For example, individuals experiencing suicidal ideation or practicing self-mutilation might respond most effectively to cognitive or behavioral strategies. Psychodynamic protocols might be better suited for higher-functioning patients. Budget or time constraints may lead to shorter therapies, while recurring harmful behaviors might necessitate more prolonged and intensive approaches.
Certain therapists adhere strictly to procedures specified in manuals. Others might use a diverse therapy method that integrates different techniques. Patients should comprehend and feel at ease with the clinician's methods.
Outcome Rating Scales
You can use this information by asking your therapist to use outcome rating scales. In The Heart and Soul of Change, the authors explain that outcome rating scales are brief questionnaires that clients complete at the beginning and end of each session. These scales ask clients to rate their overall well-being, the quality of the therapeutic relationship, and their progress toward treatment goals. The authors argue that using these scales can improve therapy outcomes by giving clients a voice in the process and helping therapists adjust their approach based on real-time feedback. They note that the scales take only a minute or two to complete and can help identify when therapy isn’t working so that changes can be made. The authors also suggest that using these scales can help clients feel more empowered and engaged in their own treatment.
Crisis Intervention and Stabilization
In terms of crisis intervention, Kreisman and Straus note that the SET-UP approach is a structured communication method for dealing with BPD crises. It was initially created for medical staff and later adjusted for the relatives and loved ones of people with BPD. It aligns with the aims of official programs implemented by clinicians. SET-UP aims to address urgent situations, improve dialogue, and prevent escalation in disagreements. It aids in managing the overwhelming emotions by providing built-in responses that target deep-seated fears, diffuse borderline eruptions, and avert an escalation into bigger confrontations. It pinpoints unhelpful thoughts and behaviors and collaborates with the borderline person to adjust them.

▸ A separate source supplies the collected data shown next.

Lemma quiet_if s s1 g :
  (forall i, eapSuccess (g i) = eapSuccess i) -> quiet s s1 -> quiet s (setter eap_if g s1).
Proof.
  unfold quiet. intros Hg Hq. change (success (setter eap_if g s1)) with (eapSuccess (g (eap_if s1))).
  rewrite Hg. exact Hq.
Qed.

Lemma quiet_eq s s1 s2 : success s2 = success s1 -> quiet s s1 -> quiet s s2.
Proof. unfold quiet. by intros ->. Qed.

Ltac quiet_tac :=
  repeat first
    [ assumption
    | lazymatch goal with
      | |- quiet _ (setter eap_if _ _) => apply quiet_if; [intros ?; reflexivity|]
      | |- quiet _ (@setter _ _ ?f ?i ?g ?s) =>
          eapply quiet_eq; [exact (frame success f i g s)|]
      | |- quiet ?s ?s => apply calm_refl
      end ].

Lemma raise_quiet f s s1 : quiet s s1 -> quiet s (raise f s1).
Proof. intros H. unfold raise. open_cmds. quiet_tac. Qed.

Lemma erp_failed_quiet id q nai s s1 :
  quiet s s1 -> quiet s (erp_send_finish_reauth None id 0x80 q nai s1).
Proof.
  intros H. unfold erp_send_finish_reauth, or_fault.
  destruct (erp_finish_msg s1 None id _ q nai) as [[msg|]|]; [|exact H|by apply raise_quiet].
  unfold erp_finish_result. open_cmds. quiet_tac.
Qed.

Lemma initiate_server_quiet h q tl en st nai s s1 :
  quiet s s1 -> quiet s (initiate_server h q tl en st nai s1) \/ erp_verified h en nai q s1.
Proof.
  intros H. unfold initiate_server.
  destruct (eap_erp_get_key nai s1) as [i|] eqn:Ei; [|left; by apply erp_failed_quiet].
  destruct (erp_keys (env s1) !! i) as [k|] eqn:Ek; [|left; quiet_tac].
  destruct (negb _ && _) eqn:Eq; [left; quiet_tac|].
  destruct (erp_check_tag h st en k) as [[n k']|] eqn:Et; [|left; quiet_tac].
  right. exists i, k, n. split; [exact Ei|]. split; [exact Ek|].
  split; [|split; [by apply (erp_check_tag_room h st en k n k')|by eapply check_tag_matches]].
  unfold erp_fresh. apply andb_false_iff in Eq as [Eq|Eq]; bool_hyps; [by left|by right].
Qed.

Lemma INITIATE_RECEIVED_quiet s :
  quiet s (EAP_INITIATE_RECEIVED_Enter s) \/ (eap_server s = true /\ erp_authentic s).
Proof.
  unfold EAP_INITIATE_RECEIVED_Enter, ENTRY, SM_ENTRY. open_cmds.
  set (s0 := when _ _ _). set (s1 := setter rxInitiate _ _).
  assert (H1 : quiet s s1 /\ env s1 = env s /\ eap_if s1 = eap_if s /\ eap_server s1 = eap_server s).
  { unfold s1, s0, when. cbn [negb orb].
    split; [quiet_tac|]. split; [by frames (@env M P)|].
    split; [by frames (@eap_if M P)|by frames (@eap_server M P)]. }
  clearbody s1. clear s0. destruct H1 as (H1 & He & Hi & Hsv). cbv zeta.
  destruct (eap_hdr_validate _ _ _) as [[[pos len]|]|] eqn:Ev; [|left; quiet_tac|left; by apply raise_quiet].
  pose proof (hdr_validate_bounds EAP_VENDOR_IETF EAP_ERP_TYPE_REAUTH (eapRespData (eap_if s1))) as Hv.
  rewrite Ev in Hv. destruct Hv as (b & Eb & _). rewrite Eb in *.
  destruct (len <? 4); [left; quiet_tac|].
  destruct (erp_parse_tlvs _ _ _ true) as [[ret t]|] eqn:Ep; [|left; by apply raise_quiet].
  destruct (ret <? 0) eqn:Er; [left; quiet_tac|]. destruct (keyname t) as [kn|] eqn:Ek; [|left; quiet_tac].
  destruct (253 <? _); [left; quiet_tac|].
  destruct (eap_server s1) eqn:Es; cbn [negb].
  - destruct (initiate_server_quiet (wpabuf_head b) (WPA_GET_BE16 (wpabuf_head b) (pos + 1)) (pos + 3)
      (pos + len) (kn + keyname_len t) (slice (wpabuf_head b) kn (keyname_len t)) s s1 H1) as [Hq|Hq];
      [by left|]. right. split; [congruence|]. exists b, pos, len, ret, t, kn. rewrite <-Hi.
    split; [exact Eb|]. split; [exact Ev|]. split; [exact Ep|].
    split; [by apply Z.ltb_ge|]. split; [exact Ek|]. destruct Hq as (i & k & n & K1 & K2 & K3). exists i, k, n.
      split; [|split; [by rewrite <-He|exact K3]]. revert K1. unfold eap_erp_get_key. by rewrite He.
  - left. unfold initiate_passthrough, eap_server_clear_identity. open_cmds.
    cmd_cases; open_cmds; quiet_tac.
Qed.

(** ** The transitions *)

(** On whose authority a step may report success. *)
Definition success_authority (s : sm) : Prop :=
  (EAP_state s = EAP_SELECT_ACTION /\ decision s = DECISION_SUCCESS) \/
  (EAP_state s = EAP_AAA_IDLE /\ aaaSuccess (eap_if s) = true /\ aaaFail (eap_if s) = false) \/
  (eap_server s = true /\ rxInitiate s = true /\ erp_authentic s).

(** Whether a restart is asked for, and whether the port may serve it. *)
Definition asked (s : sm) : bool * bool := (eapRestart (eap_if s), portEnabled (eap_if s)).

(** A request to restart stays, or the restart forgets the success; the port
    is left alone. *)
Definition restarts (s s' : sm) : Prop :=
  asked s' = asked s \/ (asked s' = (false, portEnabled (eap_if s)) /\ success s' = false).

Lemma restarts_trans s s1 s2 :
  asked s1 = asked s -> restarts s1 s2 -> restarts s s2.
Proof. unfold restarts. intros H. rewrite H. by injection H as _ ->. Qed.

Lemma enters_restarts g t s s' : enters g t s s' -> restarts s s'.
Proof.
  intros (i & p & H & (K1 & K2 & _) & _). left. unfold asked. rewrite (ctl_if s'), H.
  cbn [c_if with_pending with_if]. by rewrite K1, K2.
Qed.

Lemma same_restarts s s' : ctl_of s' = ctl_of s -> restarts s s'.
Proof. intros H. left. unfold asked. by rewrite (ctl_if s'), H. Qed.

(** A step is quiet or authorised, enters SELECT_ACTION only through its
    entry action, and restarts as asked. *)
Definition outcome (s s' : sm) : Prop :=
  (quiet s s' \/ success_authority s) /\
  (EAP_state s' <> EAP_SELECT_ACTION \/ exists s1, s' = EAP_SELECT_ACTION_Enter s1) /\
  restarts s s'.

Lemma enters_outcome g t s s' :
  enters g t s s' -> may_succeed t = false -> t <> EAP_SELECT_ACTION -> outcome s s'.
Proof.
  intros He Ht Hne. pose proof (enters_restarts _ _ _ _ He) as Hr.
  destruct He as (i & p & H & (_ & _ & Hk) & _). split; [|split; [|exact Hr]].
  - left. unfold quiet, success. rewrite (ctl_if s'), H. cbn [c_if with_pending with_if].
    intros E. exact (Hk Ht E).
  - left. rewrite ctl_state, H. exact Hne.
Qed.

Lemma enters_authorised g t s s' :
  enters g t s s' -> t <> EAP_SELECT_ACTION -> quiet s s' \/ success_authority s -> outcome s s'.
Proof.
  intros He Hne Hq. pose proof (enters_restarts _ _ _ _ He) as Hr.
  destruct He as (i & p & H & _). split; [exact Hq|]. split; [|exact Hr]. left. rewrite ctl_state, H. exact Hne.
Qed.

Lemma IDLE_outcome t s :
  may_succeed t = false -> t <> EAP_SELECT_ACTION -> outcome s (set_retransWhile (ENTRY t false s)).
Proof.
  intros Ht Hne. destruct (IDLE_ctl t s) as (i & H & Hk & _).
  eapply enters_outcome; [|exact Ht|exact Hne]. eapply enters_intro; [exact H|exact Hk].
Qed.

Lemma body_outcome t s b :
  (exists i, ctl_of (b (ENTRY t false s)) = with_if (ctl_of (ENTRY t false s)) i /\
     eapRestart i = eapRestart (eap_if (ENTRY t false s)) /\
     portEnabled i = portEnabled (eap_if (ENTRY t false s)) /\
     eapSuccess i = eapSuccess (eap_if (ENTRY t false s))) ->
  may_succeed t = false -> t <> EAP_SELECT_ACTION -> outcome s (b (ENTRY t false s)).
Proof.
  intros (i & H & K1 & K2 & K3) Ht Hne. eapply enters_outcome; [|exact Ht|exact Hne].
  eapply enters_if; [apply (enters_entry t false)|exact H|].
  split; [exact K1|]. split; [exact K2|]. intros _. by rewrite K3.
Qed.

Lemma send_request_outcome t s :
  may_succeed t = false -> t <> EAP_SELECT_ACTION -> outcome s (send_request_body (ENTRY t false s)).
Proof.
  apply body_outcome. destruct (send_request_ctl (ENTRY t false s)) as (i & H & _ & K1 & K2 & K3).
  by exists i.
Qed.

(Shortform note: A precursor to the SET-UP approach is Marshall Rosenberg’s Nonviolent Communication, which introduces a stepwise conversational script for de-escalating highly charged emotional interactions. Rosenberg’s method, which he explains in his 1999 book, is based on the idea that we can communicate more effectively and compassionately by focusing on four key components: observations, feelings, needs, and requests. By breaking down communication into these components, Rosenberg provides a clear framework for expressing oneself and understanding others without resorting to blame, criticism, or defensiveness. The stepwise nature of Nonviolent Communication (NVC) is particularly effective in de-escalating conflicts because it encourages individuals to slow down and reflect on their own emotions and needs before reacting impulsively. This structured approach helps prevent misunderstandings and reduces the likelihood of emotional outbursts. By teaching individuals to identify and articulate their feelings and needs clearly, NVC fosters a more empathetic and collaborative environment, making it easier to resolve conflicts peacefully and constructively.)

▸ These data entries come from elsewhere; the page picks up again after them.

(* ===== verification/EapProperties.v ===== *)
(** * The EAP authenticator: its properties

    Executions of an authenticator with the rest of the program around it
    ([eap_run]), and the properties of EapServer.v in them, each with a
    witness on the methods of EapMethods.v. *)

From Stdlib Require Import String.
From S2P Require Import Prelude.
From S2P Require Import Wpabuf.
From S2P Require Import Common.
From S2P Require Import EapCommon.
From S2P Require Import EapServer.
From S2P Require Import EapControl.
From S2P Require Import EapSafety.
From S2P Require Import EapAuthority.
From S2P Require Import EapMethods.

(** ** Executions *)

(** What happens to the machine between two runs: the lower layer or the
    authentication server writes the shared variables, a method's pending work
    completes, a cached key is used, the identity is cleared. *)
Inductive eap_event :=
  | EvStep
  | EvInterface (i : eap_eapol_interface)
  | EvPendingCb
  | EvNotifyCached
  | EvClearIdentity.

(** Received packets consist of octets. *)
Definition event_ok (e : eap_event) : Prop :=
  match e with EvInterface i => resp_ok (eapRespData i) | _ => True end.

(** Enough iterations for any run of [eap_server_sm_step]. *)
Definition step_fuel : nat := 15.

Section runs.
Context {M P : Type} `{EM : !EapMethods M P, CB : !EapolCallbacks, EC : !ErpCrypto}.
Implicit Types s : eap_sm M P.

Definition eap_event_run (e : eap_event) (s : eap_sm M P) : option (eap_sm M P) :=
  match e with
  | EvStep => option_map fst (eap_server_sm_step step_fuel s)
  | EvInterface i => Some (setter eap_if (fun _ => i) s)
  | EvPendingCb => Some (eap_sm_pending_cb s)
  | EvNotifyCached => Some (eap_sm_notify_cached s)
  | EvClearIdentity => Some (eap_server_clear_identity s)
  end.

Fixpoint eap_run (evs : list eap_event) (s : eap_sm M P) : option (eap_sm M P) :=
  match evs with
  | [] => Some s
  | e :: evs => match eap_event_run e s with Some s => eap_run evs s | None => None end
  end.

Context `{ML : !EapMethodLaws}.

Lemma rest_state s :
  at_rest s -> match EAP_state s with EAP_INITIALIZE => False | _ => True end.
Proof.
  unfold at_rest. destruct (negb _); [intros ->; exact I|]. intros [_ H].
  destruct (50 <? num_rounds s).
  - destruct H as [_ H]. destruct (EAP_state s); try exact I. exact (H eq_refl).
  - destruct (EAP_state s); try exact I. exact H.
Qed.

Lemma rest_not_initialize s : at_rest s -> EAP_state s <> EAP_INITIALIZE.
Proof. intros H E. apply rest_state in H. rewrite E in H. exact H. Qed.

Lemma sm_step_at_rest n s q :
  no_stale_restart s -> eap_server_sm_step n s = Some q -> at_rest (fst q).
Proof.
  unfold eap_server_sm_step. set (p := (s, false)). intros Hs. apply sm_step_rest. exact Hs.
Qed.

Lemma sm_step_result n s :
  (15 <= n)%nat -> no_stale_restart s ->
  exists s' b, eap_server_sm_step n s = Some (s', b) /\ at_rest s'.
Proof.
  intros Hn Hs. destruct (sm_step_ends s n Hn) as [q H].
  pose proof (sm_step_at_rest n s q Hs H) as Hr. destruct q as [s' b]. by exists s', b.
Qed.

Lemma sm_step_keeps_inv `{MU : !EapMethodUser, MS : !EapMethodStart} n s q :
  eap_inv s -> eap_get_erp_send_reauth_start s = false -> eap_server_sm_step n s = Some q ->
  eap_inv (fst q).
Proof. unfold eap_server_sm_step. set (p := (s, false)). intros Hs. apply sm_step_inv. exact Hs. Qed.

Context `{MU : !EapMethodUser, MS : !EapMethodStart}.

Definition run_inv s : Prop := eap_inv s /\ EAP_state s <> EAP_INITIALIZE.

Lemma event_inv e s :
  run_inv s -> eap_get_erp_send_reauth_start s = false -> event_ok e ->
  exists s', eap_event_run e s = Some s' /\ run_inv s'.
Proof.
  intros [[H Hn] Hi] Hr He. destruct e as [|i| | |]; cbn [eap_event_run].
  - destruct (sm_step_result step_fuel s) as (s' & b & Hs & Hrest); [exact (le_n _)|by intros E|].
    rewrite Hs. exists s'. split; [reflexivity|]. split; [|by apply rest_not_initialize].
    exact (sm_step_keeps_inv step_fuel s (s', b) (conj H Hn) Hr Hs).
  - eexists. split; [reflexivity|]. split; [|exact Hi]. split; [|exact Hn].
    apply safe_calm in H as (Hp & Hf & Ho & Hu & _). apply safe_calm.
    split; [exact Hp|]. split; [exact Hf|]. split; [exact Ho|]. split; [exact Hu|exact He].
  - eexists. split; [reflexivity|]. unfold eap_sm_pending_cb. open_cmds. unfold when.
    destruct (pending_is METHOD_PENDING_WAIT s); [|by split].
    split; [|exact Hi]. split; [|exact Hn]. eapply safe_eq; [|exact H].
    exact (frame safety_of method_pending _ _ s).
  - eexists. split; [reflexivity|]. split; [|discriminate]. split; [|exact I].
    eapply safe_eq; [|exact H]. exact (frame safety_of EAP_state _ _ s).
  - eexists. split; [reflexivity|]. split; [|exact Hi]. split; [|exact Hn].
    eapply safe_eq; [|exact H]. exact (frame safety_of identity _ _ s).
Qed.

Lemma run_inv_all evs s :
  run_inv s -> eap_get_erp_send_reauth_start s = false -> Forall event_ok evs ->
  exists s', eap_run evs s = Some s' /\ run_inv s'.
Proof.
  revert s. induction evs as [|e evs IH]; intros s H Hr He; [by exists s|].
  apply Forall_cons in He as [He Hes]. cbn [eap_run].
  destruct (event_inv e s H Hr He) as (s1 & -> & H1). by apply IH.
Qed.

Lemma init_inv conf e s :
  eap_server_sm_init conf e = Some s -> fault e = None -> run_inv s.
Proof.
  unfold eap_server_sm_init. intros H Hf. destruct (oom e) eqn:Eo; [discriminate|].
  injection H as <-. split; [|discriminate]. split; [|exact I]. apply safe_calm.
  split; [done|]. split; [exact Hf|]. split; [exact Eo|].
  split; [|intros b; discriminate]. split; [intros v; discriminate|]. simpl. lia.
Qed.
End runs.

(** ** A small authenticator for the witnesses

    One user with a GTC password, no random generator to speak of, and hash
    functions that are no good for anything else. *)

Definition demo_user : eap_user :=
  mk_eap_user ((EAP_VENDOR_IETF, EAP_TYPE_GTC) :: replicate 7 no_method)
    (Some (chars "secret")) 6 0 0 0 false false 0.

Definition demo_get_user (ident : list Z) (_ : Z) : option eap_user :=
  if bool_decide (ident = chars "user") then Some demo_user else None.

Definition demo_callbacks (reauth : bool) : EapolCallbacks :=
  Build_EapolCallbacks (Some demo_get_user) None (Some reauth) (Some (Some (chars "example.com")))
    true (fun g => (g, g + 1)).

Definition demo_hash (key msg : list Z) (len : Z) : list Z :=
  map (fun i => u8 (foldr Z.add 0 key + foldr (fun x a => x + 3 * a) 7 msg + Z.of_nat i))
    (List.seq 0 (Z.to_nat len)).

It prioritizes harmful urges and suggests constructive, reasoned ways to handle emotional distress. It stresses understanding yourself and other people and tackles issues related to relationships and faith. It also seeks to change the borderline person's skewed perceptions of themselves and others, addresses their sensitivity to rejection and fears of being abandoned, tackles traumatic or anxiety-inducing circumstances, and fosters mentalization, mindfulness, and the bravery to face difficult realities. It can additionally help those who need brief and regular communication, even outside of emergencies.

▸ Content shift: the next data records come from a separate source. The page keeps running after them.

Definition md5_update (c : hash_ctx) (data : list Z) : hash_ctx :=
  let len := u32 (zlen data) in
  let t := count0 c in
  let b0 := u32 (t + u32 (Z.shiftl len 3)) in
  let b1 := u32 (count1 c + (if b0 <? t then 1 else 0) + Z.shiftr len 29) in
  let t := Z.land (Z.shiftr t 3) 0x3f in
  if negb (t =? 0) then
    let n := 64 - t in
    if len <? n then mk_ctx (h_state c) b0 b1 (mem_write t (slice data 0 len) (h_buffer c))
    else
      let inb := mem_write t (slice data 0 n) (h_buffer c) in
      md5_rest (len - n) (drop (Z.to_nat n) data) (transform (h_state c) inb) (b0, b1) inb
  else md5_rest len data (h_state c) (b0, b1) (h_buffer c).

Definition md5_final (c : hash_ctx) : list Z :=
  let count := Z.land (Z.shiftr (count0 c) 3) 0x3f in
  let inb := mem_write count [0x80] (h_buffer c) in
  let p := count + 1 in
  let count := 64 - 1 - count in
  let '(st, inb) :=
    if count <? 8 then
      let inb := mem_write p (replicate (Z.to_nat count) 0) inb in
      (transform (h_state c) inb, mem_write 0 (replicate 56 0) inb)
    else (h_state c, mem_write p (replicate (Z.to_nat (count - 8)) 0) inb) in
  let inb := mem_write 60 (put_le32 (count1 c)) (mem_write 56 (put_le32 (count0 c)) inb) in
  concat (map put_le32 (transform st inb)).

(** [sha256_process]; [None] is the error -1.  An iteration takes at least
    one octet. *)
Fixpoint sha256_loop (fuel : nat) (md : sha256_state) (d : list Z) : sha256_state :=
  match fuel with
  | O => md
  | Datatypes.S fuel =>
      if 0 <? zlen d then
        if (curlen md =? 0) && (64 <=? zlen d) then
          sha256_loop fuel
            (mk_sha256 (u64 (s_length md + 512)) (transform (s_state md) (slice d 0 64))
               (curlen md) (s_buf md)) (drop 64 d)
        else
          let n := Z.min (zlen d) (64 - curlen md) in
          let buf := mem_write (curlen md) (slice d 0 n) (s_buf md) in
          let cur := curlen md + n in
          if cur =? 64 then
            sha256_loop fuel
              (mk_sha256 (u64 (s_length md + 512)) (transform (s_state md) buf) 0 buf)
              (drop (Z.to_nat n) d)
          else
            sha256_loop fuel (mk_sha256 (s_length md) (s_state md) cur buf) (drop (Z.to_nat n) d)
      else md
  end.

Definition sha256_update (md : sha256_state) (d : list Z) : option sha256_state :=
  if 64 <=? curlen md then None else Some (sha256_loop (length d) md d).

Definition sha256_finish (md : sha256_state) : option (list Z) :=
  if 64 <=? curlen md then None
  else
    let len := u64 (s_length md + curlen md * 8) in
    let buf := mem_write (curlen md) [0x80] (s_buf md) in
    let cur := curlen md + 1 in
    let '(st, cur, buf) :=
      if 56 <? cur then
        let buf := mem_write cur (replicate (Z.to_nat (64 - cur)) 0) buf in
        (transform (s_state md) buf, 0, buf)
      else (s_state md, cur, buf) in
    let buf := mem_write cur (replicate (Z.to_nat (56 - cur)) 0) buf in
    let buf := mem_write 56 (WPA_PUT_BE32 (Z.shiftr len 32) ++ WPA_PUT_BE32 len) buf in
    Some (concat (map WPA_PUT_BE32 (transform st buf))).
End streaming.

(** ** The hash of a vector of elements *)

Definition md5_iv : list Z := [0x67452301; 0xefcdab89; 0x98badcfe; 0x10325476].
Definition sha1_iv : list Z := [0x67452301; 0xEFCDAB89; 0x98BADCFE; 0x10325476; 0xC3D2E1F0].
Definition sha256_iv : list Z :=
  [0x6A09E667; 0xBB67AE85; 0x3C6EF372; 0xA54FF53A; 0x510E527F; 0x9B05688C; 0x1F83D9AB; 0x5BE0CD19].

(** The initial contents of the buffer are those of the stack: [junk]. *)
Definition SHA1Init (junk : list Z) : hash_ctx := mk_ctx sha1_iv 0 0 junk.
Definition MD5Init (junk : list Z) : hash_ctx := mk_ctx md5_iv 0 0 junk.
Definition sha256_init (junk : list Z) : sha256_state := mk_sha256 0 sha256_iv 0 junk.

Definition SHA1Update := sha1_update SHA1Transform.
Definition SHA1Final := sha1_final SHA1Transform.
Definition MD5Update := md5_update MD5Transform.
Definition MD5Final := md5_final MD5Transform.
Definition sha256_process := sha256_update sha256_compress.
Definition sha256_done := sha256_finish sha256_compress.

Definition sha1_from (junk : list Z) (elems : list (list Z)) : list Z :=
  SHA1Final (fold_left SHA1Update elems (SHA1Init junk)).
Definition md5_from (junk : list Z) (elems : list (list Z)) : list Z :=
  MD5Final (fold_left MD5Update elems (MD5Init junk)).

Fixpoint sha256_elems (md : sha256_state) (elems : list (list Z)) : option sha256_state :=
  match elems with
  | [] => Some md
  | e :: elems =>
      match sha256_process md e with None => None | Some md => sha256_elems md elems end
  end.
Definition sha256_from (junk : list Z) (elems : list (list Z)) : option (list Z) :=
  match sha256_elems (sha256_init junk) elems with
  | None => None
  | Some md => sha256_done md
  end.

(** The result does not depend on the junk ([hash_vectors_exact]). *)
Definition stack_junk : list Z := replicate 64 0xa5.
Definition sha1_vector := sha1_from stack_junk.
Definition md5_vector := md5_from stack_junk.
Definition sha256_vector := sha256_from stack_junk.

(** ** HMAC (md5.c, sha1.c, sha256.c) *)

(** [os_memset(k_pad, 0, 64); os_memcpy(k_pad, key, key_len); k_pad[i] ^= x]. *)
Definition k_pad (x : Z) (key : list Z) : list Z :=
  map (fun b => Z.lxor b x) (mem_write 0 key (replicate 64 0)).

(** The three files differ in the hash function only. *)
Definition hmac_vector (H : list (list Z) -> option (list Z)) (key : list Z) (elems : list (list Z))
    : option (list Z) :=
  if (5 <? length elems)%nat then None
  else
    let? key := (if 64 <? zlen key then H [key] else Some key) in
    let? mac := H (k_pad 0x36 key :: elems) in
    H [k_pad 0x5c key; mac].

Definition hmac_md5_vector := hmac_vector (fun l => Some (md5_vector l)).
Definition hmac_sha1_vector := hmac_vector (fun l => Some (sha1_vector l)).
Definition hmac_sha256_vector := hmac_vector sha256_vector.
Definition hmac_md5 (key d : list Z) := hmac_md5_vector key [d].
Definition hmac_sha1 (key d : list Z) := hmac_sha1_vector key [d].
Definition hmac_sha256 (key d : list Z) := hmac_sha256_vector key [d].

(** ** Pseudo-random functions (sha1-prf.c, sha256-prf.c) *)

(** [while (pos < buf_len)], with [left] octets still to be written. *)
Fixpoint sha1_prf_loop (fuel : nat) (key label d : list Z) (counter left : Z) : option (list Z) :=
  match fuel with
  | O => Some []
  | Datatypes.S fuel =>
      if 0 <? left then
        let? hash := hmac_sha1_vector key [label; d; [counter]] in
        if 20 <=? left then
          let? more := sha1_prf_loop fuel key label d (u8 (counter + 1)) (left - 20) in
          Some (hash ++ more)
        else Some (slice hash 0 left)
      else Some []
  end.

(** The label includes its terminating NUL. *)
Definition sha1_prf (key : list Z) (label : string) (d : list Z) (buf_len : Z) : option (list Z) :=
  sha1_prf_loop (Z.to_nat (buf_len / 20 + 1)) key (chars label ++ [0]) d 0 buf_len.

Definition WPA_PUT_LE16 (v : Z) : list Z := [Z.land (u16 v) 0xff; Z.shiftr (u16 v) 8].

Fixpoint sha256_prf_loop (fuel : nat) (key label d length_le : list Z) (counter left : Z)
    : option (list Z) :=
  match fuel with
  | O => Some []
  | Datatypes.S fuel =>
      if 0 <? left then
        let? hash := hmac_sha256_vector key [WPA_PUT_LE16 counter; label; d; length_le] in
        if 32 <=? left then
          let? more := sha256_prf_loop fuel key label d length_le (u16 (counter + 1)) (left - 32) in
          Some (hash ++ more)
        else Some (slice hash 0 left)
      else Some []
  end.

(** [buf[pos - 1] &= mask]. *)
Definition mask_last (bits : Z) (buf : list Z) : list Z :=
  if bits mod 8 =? 0 then buf
  else
    let mask := u8 (Z.shiftl 0xff (8 - bits mod 8)) in
    match rev buf with
    | [] => []
    | b :: l => rev (Z.land b mask :: l)
    end.

Definition sha256_prf_bits (key : list Z) (label : string) (d : list Z) (buf_len_bits : Z)
    : option (list Z) :=
  let buf_len := (buf_len_bits + 7) / 8 in
  let? buf := sha256_prf_loop (Z.to_nat (buf_len / 32 + 1)) key (chars label) d
                (WPA_PUT_LE16 buf_len_bits) 1 buf_len in
  Some (mask_last buf_len_bits buf).

Definition sha256_prf (key : list Z) (label : string) (d : list Z) (buf_len : Z) : option (list Z) :=
  sha256_prf_bits key label d (buf_len * 8).

(** ** RC4 (rc4.c) *)

Definition S_SWAP (a b : Z) (sb : list Z) : list Z :=
  let t := word sb (Z.to_nat a) in
  <[Z.to_nat b := t]> (<[Z.to_nat a := word sb (Z.to_nat b)]> sb).

(** [for (i = 0; i < 256; i++)]: the key schedule, with [kpos] running
    through the key again and again. *)
Fixpoint rc4_setup (n : nat) (i j kpos : Z) (key sb : list Z) : list Z :=
  match n with
  | O => sb
  | Datatypes.S n =>
      let j := Z.land (j + word sb (Z.to_nat i) + byte_at key kpos) 0xff in
      let kpos := if zlen key <=? kpos + 1 then 0 else kpos + 1 in
      rc4_setup n (i + 1) j kpos key (S_SWAP i j sb)
  end.

Definition rc4_next (st : Z * Z * list Z) : Z * Z * list Z :=
  let '(i, j, sb) := st in
  let i := Z.land (i + 1) 0xff in
  let j := Z.land (j + word sb (Z.to_nat i)) 0xff in
  (i, j, S_SWAP i j sb).

Fixpoint rc4_apply (st : Z * Z * list Z) (d : list Z) : list Z :=
  match d with
  | [] => []
  | x :: d =>
      let st := rc4_next st in
      let '(i, j, sb) := st in
      Z.lxor x (word sb (Z.to_nat (Z.land (word sb (Z.to_nat i) + word sb (Z.to_nat j)) 0xff))) ::
      rc4_apply st d
  end.

Definition rc4_skip (key : list Z) (skip : nat) (d : list Z) : list Z :=
  let sb := rc4_setup 256 0 0 0 key (map Z.of_nat (seq 0 256)) in
  rc4_apply (Nat.iter skip rc4_next (0, 0, sb)) d.

(** ** The reference definition *)

(** [n] blocks of [l] chained through the compression function. *)
Fixpoint chain (transform : list Z -> list Z -> list Z) (n : nat) (st l : list Z) : list Z :=
  match n with
  | O => st
  | Datatypes.S n => chain transform n (transform st (take 64 l)) (drop 64 l)
  end.

(** The message, one bit, zeros up to 56 octets modulo 64, and the number of
    bits of the message in 64 bits. *)
Definition md_padded (enc : Z -> list Z) (m : list Z) : list Z :=
  m ++ 0x80 :: replicate (Z.to_nat ((55 - zlen m) mod 64)) 0 ++ enc (u64 (8 * zlen m)).

Definition md_hash (transform : list Z -> list Z -> list Z) (iv : list Z) (enc : Z -> list Z)
    (out : Z -> list Z) (m : list Z) : list Z :=
  let p := md_padded enc m in
  concat (map out (chain transform (length p / 64) iv p)).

(Shortform note: In Psychotherapy for Borderline Personality Disorder, Anthony W. Bateman and Peter Fonagy argue that the key to treating BPD is to help patients develop their ability to reflect on their own and others' thoughts and feelings. They say that this reflective capacity is the engine behind mentalization, mindfulness, and the ability to face painful realities. By encouraging patients to consider what might be going on in their own and others' minds, especially when they're upset, therapists help them build this skill. This approach teaches patients to be curious about their experiences and to consider different possibilities instead of jumping to conclusions.)
SET-UP is a communication framework with three parts: Support, Empathy, and Truth. In addressing harmful actions, crucial choices, or other emergencies, engagement with the person with borderline should incorporate all three aspects equally. This is the main continuous approach to sustaining a productive exchange in the present. The support aspect involves a personal statement using "I" to express concern. The focus is on the speaker's emotions and serves as a personal commitment to attempt to assist.
(Shortform note: In Overcoming Borderline Personality Disorder, Valerie Porr warns that intense, repetitive efforts to rescue a loved one from every emotional emergency can inadvertently reinforce crisis behaviors. Attention and frantic caretaking often function as powerful rewards. Family members need to combine empathy and validation with firm, predictable limits so that they reinforce skillful, non-crisis behavior instead of escalating emergencies. This also protects them from the exhaustion, resentment, and burnout that eventually undermine their capacity to be compassionate and effective.)
Empathy involves recognizing their distress and turbulent emotions by addressing them directly. It should be conveyed in an objective manner with little personal input from the speaker. The emphasis is on the distressing experiences of the person with borderline, not those of the speaker. Truth acknowledges the reality of what's happening and stresses that someone with BPD is responsible for their own life and others’ efforts to assist can’t replace this fundamental obligation. Truth statements recognize that there is a problem and focus on the concrete matter of how to fix it. They need to be communicated neutrally and matter-of-factly, without blame or sadistic punishment. Truth also aims to start considering potential solutions and counter sensations of hopelessness or helplessness.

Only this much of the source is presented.